An on-site sale conducted by Cheffins (best known for its monthly Cambridge machinery auctions) in Lancashire, England last week saw over £1.6 million worth of agricultural equipment sold.
According to the company, which is well known to many in Irish machinery circles, it was the “largest single-vendor auction of modern equipment in recent years”.
Bill King, Chairman at Cheffins, said: “This sale included over 30 tractors – mainly Massey Ferguson models. 18 Manitou telescopic handlers, a Claas Jaguar forage harvester, a JCB shovel and over 400 lots of implements, trailers and spares went under the hammer following Whittinghams Farm Supplies decision to cease trading.
“Over £1.6 million of machinery found new homes with dealers and farmers attending from throughout the UK and Ireland – complimented by buyers from Poland, Spain, Belgium and a host of others taking advantage of on-line bidding. This proves how on-site sales can be one of the most profitable ways to disperse of agricultural machinery.
Late-registered Massey Ferguson tractors were much in demand, with four 7618 tractors making between £48,500 and £49,500 for 2015 models and £36,500 and £41,000 for 2013 models.
“MF 6490s were keenly bid for, making prices from £19,000 to £20,000 for ’09 and ’07 models. A ‘09 6495 fetched £28,800 and a ’13-plate 5480 made £30,500.
“These prices were outshone by a very low-houred 1997 Massey Ferguson 362 making a spectacular £19,400, which was eventually knocked down to a collector from Yorkshire,” he said.

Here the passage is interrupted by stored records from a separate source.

(* ===== verification/StoreChain.v ===== *)
(** * The store as a chain of blocks

    The store over the block log ([core/chain/store.go] with [cdb]) keeps every
    block of the chain.  The database may know fewer blocks than the log has, after
    a crash between the write to the log and the transaction of the database; how
    the node then catches up is in [Recovery]. *)

From stdpp Require Import base gmap list sorting strings.
From Stdlib Require Import ZArith Lia.
From S2P Require Import Prelude Amount Common Types Context ContextSpec Factory OrderedMap Chain BlockCodec Pile PileDB StoreKey Store StoreSpec StoreBlock.

Section StoreChain.
Context {Tx D : Type} `{BL : BackendLaws D}.
Context `{GZ : Gzip} `{Sha256} `{Base58} `{!ArrayLenCoder} `{!TypedValue Tx} `{!TypedValue Account} `{!TypedValue Event}.
Context (tfc afc efc : Factory) `{!Coder Header} `{!Coder TxOut} (cSignature : Coder Signature) (cUint16 cUint8 : Coder Z).

Abbreviation StoreBlock_ := (StoreBlock (Tx := Tx) (D := D) tfc afc efc cSignature cUint16 cUint8).
Abbreviation parts_ := (block_parts (Tx := Tx) tfc efc cSignature cUint16 cUint8).
Abbreviation Block_ := (store_Block (Tx := Tx) (D := D) tfc cSignature cUint16 cUint8).

(** A block with the layer it ended with, and its entry in the log. *)
Abbreviation Item := (Block Tx * ContextData)%type.
Definition event_codable (ev : Event) : Prop :=
  codable_value ev /\ exists t, TypeOf efc (value_type ev) = Ok t /\ codable (Coder := cUint16) t /\ Create efc t = Ok (Ptr (strip_ptr (value_type ev))).

Record is_entry (x : Item) (e : Entry) : Prop := {
  ie_hash : exists head, encode (b_Header x.1) = Ok head /\ en_hash e = Hash head;
  ie_parts : parts_ x.1 x.2 = Ok (en_datas e);
  ie_codable : block_codable tfc cSignature cUint16 cUint8 x.1;
  ie_events : Forall event_codable (Events x.2)
}.

(** The database knows the first [n] of the blocks [xs]; the log has them all. *)
Record store_chain (st : Store Tx D) (d : D) (gen : Hash256) (xs : list Item) (n : nat) : Prop := {
  sn_ok : store_ok st d;
  sn_log : exists c l, st_cdb st = Some c /\ db_holds c gen l /\ Forall2 is_entry xs l;
  sn_heights : forall i x, xs !! i = Some x -> h_Height (b_Header x.1) = Z.of_nat i + 1;
  sn_known : (n <= length xs)%nat;
  sn_bound : Z.of_nat (length xs) + 1 < 2 ^ 32;
  sn_height : kv d !! tagHeight = Some (Uint32ToBytes (Z.of_nat n));
  sn_cache : let c := st_cache st in sc_cached c = true -> sc_height c = Z.of_nat n /\
    match n with
    | O => sc_heightHash c = gen
    | S i => exists x head, xs !! i = Some x /\ sc_heightBlock c = Some x.1 /\ encode (b_Header x.1) = Ok head /\ sc_heightHash c = Hash head
    end
}.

“Manitou telehandlers were also in demand, led by a ’15-plate MLT 634 at £37,000 and a 2013 MLT 730-120 at £31,000.
Other big ticket items saw a 2013 Claas 870 forage harvester make just shy of six figures at £99,000 and a 2014 JCB 418 loading shovel make £75,500.
“With the grass-cutting season imminent, grassland machinery and silage trailers were being targeted by farmers and contractors. A Kuhn front and rear mower outfit raised £20,000 and a 2011 Claas 3500 Liner rake made £16,000, whilst a McHale 998 bale wrapper was sold at £18,000.
“Three 16t Broughan silage trailers fetched between £11,000 and £11,800. Hi-Spec tankers made up to £11,900. With muck to be spread, a 2014 Bunning spreader made £14,900 and a smaller ’09 Lowlander sold for £10,900.”
Numerous spares and attachments were also sold to a keen audience and saw prices to match. Cheffins reckons that the timing of the sale encouraged (farmer) buyers on the lookout for seasonal equipment. King says that dealers were also there – looking to restock their yards and satisfy farmers seeking a cheaper alternative to buying new.
He said: “This level of demand, coupled with a weak pound and good export trading conditions, has led to price rises. We are now facing the prospect of a shortage of some of the more popular models of tractors, combines and machinery.”